# What is expected
Using the material below, return exactly the lines between the one holding "Lemma DecodeCursor_EncodeCursor c" and the one holding "(** Cursors survive", inclusive, and no others.
··········
(* ===== verification/Conv.v ===== *)
(** * Conversation ids, page cursors and visible ranges ([internal/service/conv]) *)

From S2P Require Import Prelude Errcode Strconv Identity Store.

Local Open Scope Z_scope.

(** ** Ids ([convid.go]) *)

Definition Single (a b : string) : string :=
  let '(a, b) := if String.ltb b a then (b, a) else (a, b) in
  "si_" +:+ a +:+ ":" +:+ b.

Definition GroupConv (groupId : string) : string := "sg_" +:+ groupId.

(** ** Cursors ([cursor.go]) *)

Definition EncodeCursor (c : ListCursor) : string :=
  EncodeToString (FormatInt (UnixMilli (LC_UpdatedAt c)) +:+ ":" +:+ LC_ConversationId c).

Definition DecodeCursor (s : string) : option ListCursor :=
  if (s =? "")%string then Some FirstPage
  else
    match DecodeString s with
    | None => None
    | Some raw =>
        match Cut raw ":"%char with
        | None => None
        | Some (ms, id) =>
            if (id =? "")%string then None
            else match ParseInt ms with
                 | None => None
                 | Some n => Some (mkListCursor (UnixMilli_of n) id)
                 end
        end
    end.

Definition VisibleMax (uc : UserConversation) (convMax : Z) : Z :=
  if 0 <? UC_MaxSeq uc then Z.min (UC_MaxSeq uc) convMax else convMax.

Definition VisibleRange (uc : UserConversation) (convMax begin end_ : Z) : Z * Z :=
  (Z.max begin (UC_MinSeq uc), Z.min end_ (VisibleMax uc convMax)).

(** The seqs of a conversation a row gives access to (design §5.3). *)
Definition visible_seq (uc : UserConversation) (convMax s : Z) : Prop :=
  UC_MinSeq uc ≤ s ≤ convMax ∧ (UC_MaxSeq uc = 0 ∨ s ≤ UC_MaxSeq uc).

(** ** Lemmas *)

Lemma ltb_swap a b : String.ltb b a = false → String.ltb a b = false → a = b.
Proof.
  unfold String.ltb. rewrite (String.compare_antisym b a). destruct (String.compare a b) eqn:E; try done.
  intros _ _. by apply String.compare_eq_iff.
Qed.

Lemma ltb_asym a b : String.ltb a b = true → String.ltb b a = false.
Proof. unfold String.ltb. rewrite (String.compare_antisym b a). by destruct (String.compare a b). Qed.

Lemma append_inj_l (p a b : string) : p +:+ a = p +:+ b → a = b.
Proof. induction p as [|c p IH]; simpl; [done|]. intros [= E]. by apply IH. Qed.

(** The two parts of a single-chat id are determined by it. *)
Lemma si_inj a b c d :
  ContainsRune a ":"%char = false → ContainsRune c ":"%char = false →
  "si_" +:+ a +:+ ":" +:+ b = "si_" +:+ c +:+ ":" +:+ d → a = c ∧ b = d.
Proof.
  intros Ha Hc E. apply append_inj_l in E. apply (f_equal (λ s, Cut s ":"%char)) in E.
  change (":" +:+ b) with (String.String ":"%char b) in E. change (":" +:+ d) with (String.String ":"%char d) in E.
  rewrite !Cut_app in E by done. by injection E.
Qed.

Lemma Single_sorted a b :
  ∃ x y, Single a b = "si_" +:+ x +:+ ":" +:+ y ∧ ((x = a ∧ y = b) ∨ (x = b ∧ y = a)).
Proof. unfold Single. destruct (String.ltb b a); eauto 10. Qed.

Lemma Single_comm a b : Single a b = Single b a.
Proof.
  unfold Single. destruct (String.ltb b a) eqn:E1, (String.ltb a b) eqn:E2; try done.
  - apply ltb_asym in E1. congruence.
  - by rewrite (ltb_swap _ _ E1 E2).
Qed.

(** A single conversation has exactly two parties. *)
Lemma Single_inj a b c d :
  ContainsRune a ":"%char = false → ContainsRune b ":"%char = false →
  ContainsRune c ":"%char = false → ContainsRune d ":"%char = false →
  Single a b = Single c d → (a = c ∧ b = d) ∨ (a = d ∧ b = c).
Proof.
  intros Ha Hb Hc Hd E.
  destruct (Single_sorted a b) as (x & y & Exy & Hxy), (Single_sorted c d) as (z & w & Ezw & Hzw).
  rewrite Exy, Ezw in E.
  apply si_inj in E as [-> ->]; [|naive_solver..]. naive_solver.
Qed.

Lemma GroupConv_inj g h : GroupConv g = GroupConv h → g = h.
Proof. apply append_inj_l. Qed.

Lemma Single_not_Group a b g : Single a b ≠ GroupConv g.
Proof. destruct (Single_sorted a b) as (x & y & -> & _). done. Qed.

(** Two single-chat conversation ids built from valid user ids are equal exactly when the
    unordered pairs of users are, and never equal to a group conversation id; group ids
    determine their conversation ids: no two chats share a seq space. *)
Lemma conversation_ids_distinct a b c d g h :
  Valid a = true → Valid b = true → Valid c = true → Valid d = true →
  (Single a b = Single c d ↔ (a = c ∧ b = d) ∨ (a = d ∧ b = c)) ∧
  Single a b ≠ GroupConv g ∧ (GroupConv g = GroupConv h ↔ g = h).
Proof.
  intros. repeat split.
  - intros. apply Single_inj; auto using Valid_no_colon.
  - intros [[-> ->]|[-> ->]]; [done|apply Single_comm].
  - apply Single_not_Group.
  - apply GroupConv_inj.
  - by intros ->.
Qed.

Lemma conversation_ids_distinct_witness :
  Valid "u___1" = true ∧ (Single "u___1" "ag__2" = Single "ag__2" "u___1" ↔
    ("u___1" = "ag__2" ∧ "ag__2" = "u___1") ∨ ("u___1" = "u___1" ∧ "ag__2" = "ag__2"))%string.
Proof.
  split; [vm_compute; done|].
  apply (conversation_ids_distinct "u___1" "ag__2" "ag__2" "u___1" "g" "g"); vm_compute; done.
Defined.

Lemma DecodeCursor_EncodeCursor c :
  UnixMilli_of (UnixMilli (LC_UpdatedAt c)) = LC_UpdatedAt c →
  minInt64 ≤ UnixMilli (LC_UpdatedAt c) ≤ maxInt64 →
  LC_ConversationId c ≠ ""%string →
  DecodeCursor (EncodeCursor c) = Some c.
Proof.
  intros Hms Hr Hid. destruct c as [t id]. simpl in *. unfold DecodeCursor, EncodeCursor. simpl.
  set (raw := FormatInt (UnixMilli t) +:+ ":" +:+ id).
  assert (raw ≠ ""%string) as Hraw.
  { intros E. apply (f_equal String.length) in E. unfold raw in E. rewrite !string_app_length in E. simpl in E. lia. }
  replace (EncodeToString raw =? "")%string with false
    by (symmetry; apply String.eqb_neq; by apply EncodeToString_nonempty).
  rewrite DecodeString_EncodeToString. unfold raw.
  change (":" +:+ id) with (String.String ":"%char id).
  rewrite Cut_app by (by apply FormatInt_no_colon).
  replace (id =? "")%string with false by (symmetry; by apply String.eqb_neq).
  rewrite ParseInt_FormatInt by done. by rewrite Hms.
Qed.

(** Cursors survive the wire: decoding the encoding of a cursor made of a millisecond-exact
    time and a non-empty conversation id gives the same cursor back, two different cursors never have one encoding, and the empty
    string is the first page. *)
Lemma cursor_roundtrip c c' :
  UnixMilli_of (UnixMilli (LC_UpdatedAt c)) = LC_UpdatedAt c → UnixMilli_of (UnixMilli (LC_UpdatedAt c')) = LC_UpdatedAt c' →
  minInt64 ≤ UnixMilli (LC_UpdatedAt c) ≤ maxInt64 → minInt64 ≤ UnixMilli (LC_UpdatedAt c') ≤ maxInt64 →
  LC_ConversationId c ≠ ""%string → LC_ConversationId c' ≠ ""%string →
  DecodeCursor (EncodeCursor c) = Some c ∧ (EncodeCursor c = EncodeCursor c' → c = c') ∧ DecodeCursor "" = Some FirstPage.
Proof.
  intros. split_and!; [by apply DecodeCursor_EncodeCursor| |done]. intros E. apply (f_equal DecodeCursor) in E.
  rewrite !DecodeCursor_EncodeCursor in E by done. congruence.
Qed.

Lemma cursor_roundtrip_witness :
  DecodeCursor (EncodeCursor (mkListCursor (UnixMilli_of 1700000000123) "si_u___1:u___2"))
  = Some (mkListCursor (UnixMilli_of 1700000000123) "si_u___1:u___2").
Proof.
  apply (cursor_roundtrip (mkListCursor (UnixMilli_of 1700000000123) "si_u___1:u___2") (mkListCursor (UnixMilli_of 5) "sg_g"));
    vm_compute; try done; split; intros H; discriminate H.
Defined.

(** The range [VisibleRange] clips to contains a seq exactly when the request does and the
    row gives access to it. *)
Lemma VisibleRange_spec uc convMax b e s :
  0 ≤ UC_MaxSeq uc →
  ((VisibleRange uc convMax b e).1 ≤ s ≤ (VisibleRange uc convMax b e).2
   ↔ b ≤ s ≤ e ∧ visible_seq uc convMax s).
Proof.
  intros H0. unfold VisibleRange, VisibleMax, visible_seq. simpl.
  destruct (Z.ltb_spec 0 (UC_MaxSeq uc)); lia.
Qed.

Lemma VisibleRange_spec_witness :
  let uc := mkUC "u___1" "sg_g" 2 "" "g" 6 9 0 0 false "" 0 0 in
  6 ≤ 7 ≤ 9 ↔ 1 ≤ 7 ≤ 100 ∧ visible_seq uc 20 7.
Proof. intros uc. apply (VisibleRange_spec uc 20 1 100 7). vm_compute. done. Defined.

Lemma VisibleMax_le uc c : VisibleMax uc c ≤ c.
Proof. unfold VisibleMax. destruct (0 <? UC_MaxSeq uc); lia. Qed.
··········
# Answer to this problem
Lemma DecodeCursor_EncodeCursor c :
  UnixMilli_of (UnixMilli (LC_UpdatedAt c)) = LC_UpdatedAt c →
  minInt64 ≤ UnixMilli (LC_UpdatedAt c) ≤ maxInt64 →
  LC_ConversationId c ≠ ""%string →
  DecodeCursor (EncodeCursor c) = Some c.
Proof.
  intros Hms Hr Hid. destruct c as [t id]. simpl in *. unfold DecodeCursor, EncodeCursor. simpl.
  set (raw := FormatInt (UnixMilli t) +:+ ":" +:+ id).
  assert (raw ≠ ""%string) as Hraw.
  { intros E. apply (f_equal String.length) in E. unfold raw in E. rewrite !string_app_length in E. simpl in E. lia. }
  replace (EncodeToString raw =? "")%string with false
    by (symmetry; apply String.eqb_neq; by apply EncodeToString_nonempty).
  rewrite DecodeString_EncodeToString. unfold raw.
  change (":" +:+ id) with (String.String ":"%char id).
  rewrite Cut_app by (by apply FormatInt_no_colon).
  replace (id =? "")%string with false by (symmetry; by apply String.eqb_neq).
  rewrite ParseInt_FormatInt by done. by rewrite Hms.
Qed.

(** Cursors survive the wire: decoding the encoding of a cursor made of a millisecond-exact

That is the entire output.